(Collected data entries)
========================
(* ===== verification/Vfs.v ===== *)
(** * The name space above the file systems: kern/fs/vfs

    The table of named devices (vfslist.c), the translation of paths (vfslookup.c), the
    current directory (vfscwd.c) and the operations on paths (vfspath.c).  The file systems and
    devices below, with their vnodes, are a state [W] that the operations of the interface
    [FileSystems] work on: the macros [FSOP_*] of fs.h and [VOP_*] of vnode.h.  A string is the list
    of its bytes, without the final zero. *)

From S2P Require Import Prelude Kmalloc Array Uio Vnode.
Import Array Uio.

Module Vfs.

Abbreviation str := (list Z).

(** ** The interface to file systems, devices and the kernel *)

Class FileSystems (W : Type) := {
  fsys_kmalloc :: Kmalloc W;
  fsys_locks :: Vnode.Locks W;
  lock_do_i_hold : Z -> M W Z;
  ctxL : lens W uctx;
  FSOP_SYNC : Z -> M W unit;
  FSOP_GETVOLNAME : Z -> M W (option str);
  FSOP_GETROOT : Z -> M W Z;
  FSOP_UNMOUNT : Z -> M W unit;
  dev_create_vnode : Z -> M W Z;
  vn_fs : Z -> M W Z;                       (* the field *)
  VOP_INCREF : Z -> M W unit;
  VOP_DECREF : Z -> M W unit;
  VOP_INCOPEN : Z -> M W unit;
  VOP_DECOPEN : Z -> M W unit;
  VOP_OPEN : Z -> Z -> M W unit;
  VOP_GETTYPE : Z -> M W Z;
  VOP_TRUNCATE : Z -> Z -> M W unit;
  VOP_CREAT : Z -> str -> bool -> M W Z;
  VOP_SYMLINK : Z -> str -> str -> M W unit;
  VOP_MKDIR : Z -> str -> M W unit;
  VOP_LINK : Z -> str -> Z -> M W unit;
  VOP_REMOVE : Z -> str -> M W unit;
  VOP_RMDIR : Z -> str -> M W unit;
  VOP_RENAME : Z -> str -> Z -> str -> M W unit;
  VOP_LOOKUP : Z -> str -> M W Z;
  VOP_LOOKPARENT : Z -> str -> Z -> M W (Z * str);
  VOP_READLINK : Z -> M (W * uio) unit;
  VOP_NAMEFILE : Z -> M (W * uio) unit;
  nulldev_init : Z -> M W unit;             (* the fields of the null device *)
}.

(** ** State *)

Record knowndev := mkkd {
  kd_name : str;
  kd_rawname : option str;
  kd_device : Z;
  kd_vnode : Z;
  kd_fs : Z;
}.

Definition set_fs x (kd : knowndev) : knowndev :=
  mkkd (kd_name kd) (kd_rawname kd) (kd_device kd) (kd_vnode kd) x.

Definition sizeof_knowndev : Z := 20.
Definition NAME_MAX : Z := 255.

(** strlen("knowndevs") and strlen("bootfs_lock") *)
Definition knowndevs_namelen : Z := 9.
Definition bootfs_namelen : Z := 11.

Record vfs (W : Type) := mkvfs {
  v_w : W;
  v_knowndevs : array Z;
  v_kds : gmap Z knowndev;       (* the structures, by address *)
  v_lock : Z;                    (* knowndevs_lock *)
  v_bootfs : Z;                  (* bootfs_vnode *)
  v_bootlock : Z;                (* bootfs_lock *)
  v_cwd : Z;                     (* curthread->t_cwd *)
}.
Arguments mkvfs {W} _ _ _ _ _ _ _.
Arguments v_w {W} _.
Arguments v_knowndevs {W} _.
Arguments v_kds {W} _.
Arguments v_lock {W} _.
Arguments v_bootfs {W} _.
Arguments v_bootlock {W} _.
Arguments v_cwd {W} _.

Definition O_ACCMODE : Z := 3.
Definition O_RDONLY : Z := 0.
Definition O_WRONLY : Z := 1.
Definition O_RDWR : Z := 2.
Definition O_CREAT : Z := 4.
Definition O_EXCL : Z := 8.
Definition O_TRUNC : Z := 16.
Definition O_APPEND : Z := 32.
Definition S_IFMT : Z := 28672.
Definition S_IFDIR : Z := 8192.
Definition S_ISDIR (mode : Z) : bool := bool_decide (Z.land mode S_IFMT = S_IFDIR).

Definition COLON : Z := 58.
Definition SLASH : Z := 47.
Definition raw_suffix : str := [114; 97; 119].

Section ops.
Context {W : Type} `{!FileSystems W}.

Abbreviation VF := (M (vfs W)).

Definition set_w x (s : vfs W) : vfs W :=
  mkvfs x (v_knowndevs s) (v_kds s) (v_lock s) (v_bootfs s) (v_bootlock s) (v_cwd s).
Definition set_knowndevs x (s : vfs W) : vfs W :=
  mkvfs (v_w s) x (v_kds s) (v_lock s) (v_bootfs s) (v_bootlock s) (v_cwd s).
Definition set_kds x (s : vfs W) : vfs W :=
  mkvfs (v_w s) (v_knowndevs s) x (v_lock s) (v_bootfs s) (v_bootlock s) (v_cwd s).
Definition set_lock x (s : vfs W) : vfs W :=
  mkvfs (v_w s) (v_knowndevs s) (v_kds s) x (v_bootfs s) (v_bootlock s) (v_cwd s).
Definition set_bootfs x (s : vfs W) : vfs W :=
  mkvfs (v_w s) (v_knowndevs s) (v_kds s) (v_lock s) x (v_bootlock s) (v_cwd s).
Definition set_bootlock x (s : vfs W) : vfs W :=
  mkvfs (v_w s) (v_knowndevs s) (v_kds s) (v_lock s) (v_bootfs s) x (v_cwd s).
Definition set_cwd x (s : vfs W) : vfs W :=
  mkvfs (v_w s) (v_knowndevs s) (v_kds s) (v_lock s) (v_bootfs s) (v_bootlock s) x.

Definition wL : lens (vfs W) W := Lens v_w set_w.
Definition devsL : lens (vfs W) (W * array Z) :=
  Lens (fun s => (v_w s, v_knowndevs s)) (fun t s => set_knowndevs t.2 (set_w t.1 s)).
(** An operation of the file systems or the kernel. *)
Definition low {A} (m : M W A) : VF A := zoom wL m.

Definition acquire_devs : VF unit := l ← gets v_lock; low (Vnode.lock_acquire l).
Definition release_devs : VF unit := l ← gets v_lock; low (Vnode.lock_release l).

(** [array_getguy(knowndevs, i)], and the structure it points to. *)
Definition get_kd (p : Z) : VF knowndev := s ← gets id; access (v_kds s !! p).
Definition put_kd (p : Z) (kd : knowndev) : VF unit := modify (fun s => set_kds (<[p := kd]> (v_kds s)) s).
Definition getdev (i : Z) : VF Z := p ← zoom devsL (array_getguy i); access p.
Definition numdevs : VF Z := zoom devsL array_getnum.

(** ** The table of devices: vfslist.c *)

(** One turn of the loop of [vfs_getroot]: an answer, or the next device. *)
Definition getroot_at (devname : str) (p : Z) : VF (option (errno + Z)) :=
  kd ← get_kd p;
  r ← (if decide (kd_fs kd <> 0) then
         volname ← low (FSOP_GETVOLNAME (kd_fs kd));
         if decide (kd_name kd = devname \/ volname = Some devname) then
           root ← low (FSOP_GETROOT (kd_fs kd)); mret (Some (inr root))
         else mret None
       else if decide (kd_rawname kd <> None /\ kd_name kd = devname) then mret (Some (inl ENXIO))
       else mret None);
  match r with
  | Some a => mret (Some a)
  | None =>
      if decide (kd_name kd = devname) then
        kassert (bool_decide (kd_fs kd = 0)) ;;
        kassert (bool_decide (kd_rawname kd = None)) ;;
        kassert (bool_decide (kd_device kd <> 0)) ;;
        low (VOP_INCREF (kd_vnode kd)) ;;
        mret (Some (inr (kd_vnode kd)))
      else if decide (kd_rawname kd = Some devname) then
        kassert (bool_decide (kd_device kd <> 0)) ;;
        low (VOP_INCREF (kd_vnode kd)) ;;
        mret (Some (inr (kd_vnode kd)))
      else mret None
  end.

Fixpoint getroot_loop (n : nat) (i : Z) (devname : str) : VF (errno + Z) :=
  match n with
  | O => mret (inl ENODEV)
  | S n' =>
      p ← getdev i;
      r ← getroot_at devname p;
      match r with
      | Some a => mret a
      | None => getroot_loop n' (i + 1) devname
      end
  end.

Definition vfs_getroot (devname : str) : VF Z :=
  acquire_devs ;;
  num ← numdevs;
  r ← getroot_loop (Z.to_nat num) 0 devname;
  release_devs ;;
  match r with inl e => fail e | inr v => mret v end.

Fixpoint sync_loop (n : nat) (i : Z) : VF unit :=
  match n with
  | O => mret tt
  | S n' =>
      p ← getdev i;
      kd ← get_kd p;
      (if decide (kd_fs kd <> 0) then _ ← attempt (low (FSOP_SYNC (kd_fs kd))); mret tt else mret tt) ;;
      sync_loop n' (i + 1)
  end.

Definition vfs_sync : VF unit :=
  acquire_devs ;;
  num ← numdevs;
  sync_loop (Z.to_nat num) 0 ;;
  release_devs.

(** The string, or [None] for [NULL]. *)
Fixpoint getdevname_loop (n : nat) (i f : Z) : VF (option str) :=
  match n with
  | O => mret None
  | S n' =>
      p ← getdev i;
      kd ← get_kd p;
      if decide (kd_fs kd = f) then mret (Some (kd_name kd)) else getdevname_loop n' (i + 1) f
  end.

Definition vfs_getdevname (f : Z) : VF (option str) :=
  kassert (bool_decide (f <> 0)) ;;
  acquire_devs ;;
  num ← numdevs;
  r ← getdevname_loop (Z.to_nat num) 0 f;
  release_devs ;;
  mret r.

Definition samestring (a b : option str) : bool :=
  match a, b with Some a, Some b => bool_decide (a = b) | _, _ => false end.
Definition samestring3 (a b c d : option str) : bool := samestring a b || samestring a c || samestring a d.

Fixpoint badnames_loop (n : nat) (i : Z) (n1 n2 n3 : option str) : VF bool :=
  match n with
  | O => mret false
  | S n' =>
      p ← getdev i;
      kd ← get_kd p;
      b ← (if decide (kd_fs kd <> 0) then
             volname ← low (FSOP_GETVOLNAME (kd_fs kd)); mret (samestring3 volname n1 n2 n3)
           else mret false);
      if b : bool then mret true
      else if samestring3 (kd_rawname kd) n1 n2 n3 || samestring3 (Some (kd_name kd)) n1 n2 n3 then mret true
      else badnames_loop n' (i + 1) n1 n2 n3
  end.

Definition badnames (n1 n2 n3 : option str) : VF bool :=
  l ← gets v_lock;
  mine ← low (lock_do_i_hold l);
  kassert (bool_decide (mine <> 0)) ;;
  num ← numdevs;
  badnames_loop (Z.to_nat num) 0 n1 n2 n3.

Definition kstrdup (s : str) : VF Z := low (kmalloc (u32 (Z.of_nat (length s) + 1))).
Definition mkrawname (s : str) : VF Z := low (kmalloc (u32 (Z.of_nat (length s) + 3 + 1))).

(** A body run with the table locked; its result is handed on after the release. *)
Definition locked {A} (m : VF A) : VF A :=
  acquire_devs ;;
  r ← attempt m;
  release_devs ;;
  match r with inl e => fail e | inr a => mret a end.

(** The part of [vfs_doadd] under the lock. *)
Definition add_checked (kdp : Z) (name : str) (rawname : option str) (volname : option str) : VF unit :=
  bad ← badnames (Some name) rawname volname;
  if bad : bool then fail EEXIST else zoom devsL (array_add kdp).

(** [puke]: the strings, the vnode and the structure that were got. *)
Definition puke {A} (ps : list Z) : VF A :=
  foldr (fun p rest => (if decide (p <> 0) then low (kfree p) else mret tt) ;; rest) (fail ENOMEM) ps.

Definition vfs_doadd (dname : str) (mountable : bool) (dev f : Z) : VF unit :=
  name ← kstrdup dname;
  if decide (name = 0) then puke []
  else
    rawname ← (if mountable then mkrawname dname else mret 0);
    if decide (mountable = true /\ rawname = 0) then puke [name]
    else
      vn ← low (dev_create_vnode dev);
      if decide (vn = 0) then puke [name; rawname]
      else
        kdp ← low (kmalloc sizeof_knowndev);
        if decide (kdp = 0) then puke [name; rawname; vn]
        else
          let raw := if mountable then Some (dname ++ raw_suffix) else None in
          put_kd kdp (mkkd dname raw dev vn f) ;;
          volname ← (if decide (f <> 0) then low (FSOP_GETVOLNAME f) else mret None);
          locked (add_checked kdp dname raw volname).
========================
→ **The task**: Take the entries above and return only the lines from the one with "(** An operation" to the one with "Definition release_devs : VF", both included, unchanged.

→ **Task output**:
(** An operation of the file systems or the kernel. *)
Definition low {A} (m : M W A) : VF A := zoom wL m.

Definition acquire_devs : VF unit := l ← gets v_lock; low (Vnode.lock_acquire l).
Definition release_devs : VF unit := l ← gets v_lock; low (Vnode.lock_release l).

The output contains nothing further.